##### INPUT #####

(** ** The accept loops and Shutdown (proxy.go, tunnel.go) *)

Module AcceptLoop.
(** [listenTunnel] and [serveHTTPSSNI]: before the listener is stored, in the
    loop, or back with what it returned. *)
Inductive loop := Unbound | Accepting | Returned (ok : bool).
(** The listener field of the proxy: nil, open or closed. *)
Inductive socket := NoSocket | Open | Shut.
(** [Shutdown] with respect to one loop: not called, the loop told to stop
    ([tunnelDone] closed, the context cancelled), and past the close of the
    listener it saw. *)
Inductive stopping := NotStopping | Told | Stopped.
Record proxy := mkProxy { p_loop : loop; p_socket : socket; p_stop : stopping; p_handled : nat }.
Definition started : proxy := mkProxy Unbound NoSocket NotStopping 0.

Definition told (s : stopping) : bool := match s with NotStopping => false | _ => true end.
Definition close_if_set (s : socket) : socket := match s with NoSocket => NoSocket | _ => Shut end.

Inductive step : proxy -> proxy -> Prop :=
  | bind_ok st n : step (mkProxy Unbound NoSocket st n) (mkProxy Accepting Open st n)
  | bind_fails st n : step (mkProxy Unbound NoSocket st n) (mkProxy (Returned false) NoSocket st n)
  | accept st n : step (mkProxy Accepting Open st n) (mkProxy Accepting Open st (S n))
  | accept_error s st n : step (mkProxy Accepting s st n) (mkProxy (if told st then Returned true else Accepting) s st n)
  | tell l s n : step (mkProxy l s NotStopping n) (mkProxy l s Told n)
  | close l s n : step (mkProxy l s Told n) (mkProxy l (close_if_set s) Stopped n).

(** Once the listener is shut, it stays shut and nothing more is handled. *)
Lemma shut_step p p' : step p p' -> p_socket p = Shut -> p_socket p' = Shut /\ p_handled p' = p_handled p.
Proof. intros Hst Hs. inversion Hst; subst; cbn in *; by subst. Qed.
Lemma shut_steps p p' : rtc step p p' -> p_socket p = Shut -> p_handled p' = p_handled p.
Proof. induction 1 as [|x y z Hxy _ IH]; [done|]. intros Hs. destruct (shut_step x y Hxy Hs) as [Hy <-]. by apply IH. Qed.

(** Shutting down a proxy that listens: no connection is handled after it,
    and the loop can return without an error. *)
Theorem shutdown_stops_accepting n p :
  rtc step (mkProxy Accepting (close_if_set Open) Stopped n) p ->
  p_handled p = n /\ (p_loop p = Accepting \/ p_loop p = Returned true) /\ exists p', rtc step p p' /\ p_loop p' = Returned true.
Proof.
  intros Hr. split; [exact (shut_steps _ _ Hr eq_refl)|].
  assert (forall q q', rtc step q q' -> p_socket q = Shut /\ p_stop q = Stopped /\ (p_loop q = Accepting \/ p_loop q = Returned true) ->
            p_socket q' = Shut /\ p_stop q' = Stopped /\ (p_loop q' = Accepting \/ p_loop q' = Returned true)) as Hinv.
  { induction 1 as [|x y z Hxy _ IH]; [done|]. intros (Hs & Hst & Hl). apply IH. inversion Hxy; subst; cbn in *; naive_solver. }
  destruct (Hinv _ _ Hr) as (Hs & Hst & Hl); [cbn; by split_and!; [| | left]|]. split; [done|].
  destruct p as [l s st m]. cbn in *. subst s st. destruct Hl as [-> | ->]; [|eexists; split; [apply rtc_refl | done]].
  eexists. split; [eapply rtc_l; [apply accept_error | apply rtc_refl] | done].
Qed.

(** A shutdown that runs before the listener is stored sees none, and closes
    none: the loop then binds and serves any number of connections. *)
Theorem early_shutdown_keeps_serving n : exists p, rtc step started p /\ p_stop p = Stopped /\ p_loop p = Accepting /\ p_handled p = n.
Proof.
  exists (mkProxy Accepting Open Stopped n). split; [|done].
  eapply rtc_l; [apply tell|]. eapply rtc_l; [apply close|]. eapply rtc_l; [apply bind_ok|].
  induction n as [|n IH]; [apply rtc_refl|]. eapply rtc_r; [exact IH | apply accept].
Qed.
End AcceptLoop.

(** ** main *)

Module Main.
Import Config ControlPlane Managed Management.

Inductive exit_reason :=
  | BadConfig (e : config_error) | BadLogLevel | NoFileToReload | BadPostgres (e : run_error) | ManagedExits | StandaloneFails (e : run_error)
  | Invalid (e : config_error) | BadOtelProtocol | CertFails (e : CertCache.cert_error) | DnsFails | GuardFails (e : cidr_error)
  | SshFails (e : Ssh.ssh_error) | SshRequired | RetryFails (e : retry_env_error).

Definition ingestEndpoint : string := "https://ingest.iron.sh/v1/logs".
(** The default exporter of managed mode. *)
Definition otelConfig (ingestToken : string) : Otel.ExportConfig :=
  if is_empty ingestToken then Otel.mkExport "" ∅
  else Otel.mkExport ingestEndpoint {["Authorization" := "Bearer " +:+ ingestToken]}.

Section main.
Context `{UnicodeTables} `{Regexp} `{Yaml} `{MapRange} `{DnsServer.DnsLib} {C : Type}.
Context `{HX : X509} `{HL : LRU (CertCache.tls_Certificate Key Pub Der)}.
Variable registry : gmap string (option Node -> result string (Transformer C)).
Variable decode_mcp : Node -> option McpConfig.
Variable decode_gateway : Node -> option (list (Gateway.RouteConfig Node)).
Variable decode_postgres : Node -> option (PgListener.ListenerConfig Node).
Variable BuildSource : Node -> option secretSource.
Variable template_Parse : gmap string (list string -> string) -> string -> option (string -> option string).
Variable Getenv : string -> string.
Variable error_text : reload_error -> string.
Variable time_JSON : Z -> string.
(** The files of the configuration and of the CA; the SSH library, with the
    YAML nodes it decodes, the world of its secret sources and the addresses
    that can be listened on. *)
Variable files : Files.
Variable ReadPem : string -> option Pem.
Context `{SL : Ssh.SshLibrary}.
Variables (ssh_node : Node -> Ssh.Node) (decode_ssh : Ssh.Node -> option Ssh.sshConfig) (ssh_world : Ssh.World) (listens : string -> bool).

Record Running := mkRunning {
  r_cfg : Config.t; r_app : App (C := C); r_poller : option Poller; r_pg : option PgListener.Listener;
  r_otel : option (Otel.protocol * list Otel.exporter_option * string);
  r_certs : option CertCache.Cache; r_dns : option DnsServer.Server; r_guard : Guard; r_ssh : option Ssh.loadedServer;
  r_retry : option (Retry.Handler * list Z); r_mgmt : option (Management.Options (running (C := C))) }.

Definition limits_of (cfg : Config.t) : BodyLimits := mkLimits (cfg_MaxRequestBodyBytes (c_Proxy cfg)) (cfg_MaxResponseBodyBytes (c_Proxy cfg)).
(* ===== verification/Serving.v ===== *)
(** * The command and the servers it runs (src/cmd/iron-proxy, src/internal/proxy)

    The command line, [New] and [ListenAndServe] of the proxy with the channel
    its listeners and [main] report on, what is served inside a tunnel, and
    the relay of a passed-through connection. *)
From stdpp Require Import base gmap strings list option relations.
From Stdlib Require Import ZArith Lia Ascii.
From S2P Require Import Prelude GoUtf8 GoStrings GoNet Body GoHttp GoUrl GoJson GoTime GoRegexp HostMatch Transform AuditLog DnsGuard PrivateConn.
From S2P Require Import ScrubPairs Secrets McpPolicy McpGateway RetryHandler ProxyHttp Proxy ProxySafety ProxyTunnel PgServer CertCache Config DnsServer ControlPlane Managed Management Dialing Lifecycle.
Local Open Scope string_scope.
Local Open Scope list_scope.
Local Open Scope Z_scope.

(** ** The command line *)

Module Command.

(** Package [flag]: a set of flags with their defaults, and what parsing ends
    with.  An error exits with status 2, a request for help with 0. *)
Inductive flag_value := FString (v : string) | FBool (v : bool) | FInt (v : Z).
Inductive flag_error := HelpRequested | BadSyntax (arg : string) | UnknownFlag (name : string) | NeedsArgument (name : string) | BadValue (name value : string).
(** [strconv.ParseInt] with base 0: a prefix chooses the base, and underscores
    may separate digits. *)
Inductive last_seen := SeenNothing | SeenDigit | SeenUnderscore | SeenOther.
Fixpoint underscores_ok (hex : bool) (seen : last_seen) (s : string) : bool :=
  match s with
  | EmptyString => match seen with SeenUnderscore => false | _ => true end
  | String c s' =>
    if bool_decide (is_Some (digit_of c)) || hex && bool_decide (is_Some (hex_digit_of c)) then underscores_ok hex SeenDigit s'
    else if bool_decide (c = "_"%char) then match seen with SeenDigit => underscores_ok hex SeenUnderscore s' | _ => false end
    else match seen with SeenUnderscore => false | _ => underscores_ok hex SeenOther s' end
  end.
(** The base and the digits; a leading zero counts as a base prefix. *)
Definition split_base (s : string) : Z * string :=
  let has p := (2 <? String.length s)%nat && existsb (str_eqb (stake 2 s)) p in
  if has ["0b"; "0B"] then (2, sdrop 2 s) else if has ["0o"; "0O"] then (8, sdrop 2 s) else if has ["0x"; "0X"] then (16, sdrop 2 s)
  else if HasPrefix s "0" then (8, sdrop 1 s) else (10, s).
Fixpoint digits_in_base (base : Z) (s : string) (acc : Z) : option Z :=
  match s with
  | EmptyString => Some acc
  | String c s' =>
    if bool_decide (c = "_"%char) then digits_in_base base s' acc
    else match hex_digit_of c with
         | Some d => if d <? base then digits_in_base base s' (acc * base + d) else None
         | None => None
         end
  end.
Definition ParseInt0 (s : string) : option Z :=
  let neg := HasPrefix s "-" in
  let u := if neg || HasPrefix s "+" then sdrop 1 s else s in
  if is_empty u then None
  else
    let '(base, digits) := split_base u in
    if string_in "_" u && negb (underscores_ok (base =? 16) (if base =? 10 then SeenNothing else SeenDigit) digits) then None
    else match digits_in_base base digits 0 with
         | None => None
         | Some n => if neg then Z.opp <$> bounded (max_int64 + 1) (Some n) else bounded max_int64 (Some n)
         end.
(** * Sentiment service: batching scheduler, model lifecycle, change watcher

    A shallow embedding of [backend/sentiment.py] and of the [predict]
    resolver of [backend/app.py], with the properties of the batching
    worker, of [load_model] and of the file watcher stated over it.

    Python values are modelled as follows.
    - [str] is a list of Unicode code points.
    - An exception raised by a call is a value of [exn]; a call that may
      raise returns [exn + A].
    - An [asyncio.Future] is a cell of a heap of futures, named by the
      index at which it was allocated.
    - Time is a rational number of seconds. *)

From Stdlib Require Import List ZArith NArith QArith Bool Lia String Ascii.
From stdpp Require Import base numbers list gmap.
Import ListNotations.
Lemma saved_focus_round_trip_witness :
  (exists saved : WWindow,
     workspace_at (wWorkspaceSaveFocusedWindow screen2 0
                                               (Some (managed_window 7 0)))
                  0 ≫= ws_focused_window = Some saved
     /\ client_win saved = client_win (managed_window 7 0)
     /\ wm_class saved = wm_class (managed_window 7 0)
     /\ wm_instance saved = wm_instance (managed_window 7 0)
     /\ frame saved = None)
  /\ new_focus (wWorkspaceSaveFocusedWindow screen2 0
                                            (Some (managed_window 7 0)))
               0 None None
     = (if hidden (managed_window 7 0) then None
        else Some (managed_window 7 0))
  /\ new_focus (wWorkspaceSaveFocusedWindow screen2 0 None) 0 None None
     = None.
Proof.
  apply (saved_focus_round_trip screen2 0 (managed_window 7 0)).
  - vm_compute. split; [discriminate|reflexivity].
  - left.
  - simpl. apply NoDup_singleton.
Defined.

Lemma transition_queues_witness :
  (0%nat ∈ toUnmap (partition_loop prefs_clip 20 move_window 1 0
                                   (focused_window screen2)
                                   (mkPartition [] [] [] None (wapps screen2)))
   <-> on_workspace (managed_window 7 0) 1 = false
       /\ selected (managed_window 7 0) = false
       /\ IS_OMNIPRESENT (managed_window 7 0) = false
       /\ (mapped (managed_window 7 0) = true
           \/ shaded (managed_window 7 0) = true)
       /\ changing_workspace (managed_window 7 0) = false)
  /\ (0%nat ∈ toMap (partition_loop prefs_clip 20 move_window 1 0
                                    (focused_window screen2)
                                    (mkPartition [] [] [] None
                                                 (wapps screen2)))
      <-> on_workspace (managed_window 7 0) 1 = true
          /\ selected (managed_window 7 0) = false
          /\ hidden (managed_window 7 0) = false
          /\ mapped (managed_window 7 0) = false
          /\ miniaturized (managed_window 7 0) = false)
  /\ ~ (0%nat ∈ toUnmap (partition_loop prefs_clip 20 move_window 1 0
                                        (focused_window screen2)
                                        (mkPartition [] [] [] None
                                                     (wapps screen2)))
        /\ 0%nat ∈ toMap (partition_loop prefs_clip 20 move_window 1 0
                                         (focused_window screen2)
                                         (mkPartition [] [] [] None
                                                      (wapps screen2)))).
Proof.
  apply (transition_queues prefs_clip 20 move_window screen2 1 0%nat
           (managed_window 7 0)).
  reflexivity.
Defined.
(** X6: over a static dataset a run never interacts with an environment:
    no call to the train collector or to the test collector, no test store
    cleared, not even for the final collection, however the call ends. *)
Theorem static_dataset_never_collects self fuel s :
  _is_static_dataset self = true →
  Forall (λ ev, is_collection ev = false) (trace (run self fuel) s).
Proof.
  intros Hst. apply run_obeys.
  - unfold initial_collection. rewrite Hst. obeys_walk guards_off.
  - intros n to_log. unfold epoch_body, should_collect_train. rewrite Hst.
    obeys_walk guards_off; try done.
    intros ev [Ht _]. by destruct ev.
    intros ev Ht. by destruct ev.
  - unfold last_collect. rewrite Hst. obeys_walk guards_off.
Qed.

(** X7: a model-free run never asks the train collector for steps and
    never evaluates the agent: no [test_agent], no [test_component], no
    model called on a test batch, however the call ends. *)
Theorem model_free_never_collects_train self fuel s :
  _is_model_free self = true →
  Forall (λ ev, is_train_collect ev = false ∧ is_evaluation ev = false)
    (trace (run self fuel) s).
Proof.
  intros Hmf. apply run_obeys.
  - unfold initial_collection. rewrite Hmf. obeys_walk guards_off.
  - intros n to_log. unfold epoch_body, should_collect_train. rewrite Hmf.
    obeys_walk guards_off; try done.
    + intros ev [Ht _]. by destruct ev.
    + intros ev (Hc & Ht & _). by destruct ev.
  - unfold last_collect. obeys_walk guards_off; try done.
    intros ev (Hc & Ht & _). by destruct ev.
Qed.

#####

(INSTRUCTIONS TO FOLLOW) Would you copy every line of the entries that includes the word "hidden"?

(ANSWER TO THIS TASK)
     = (if hidden (managed_window 7 0) then None
          /\ hidden (managed_window 7 0) = false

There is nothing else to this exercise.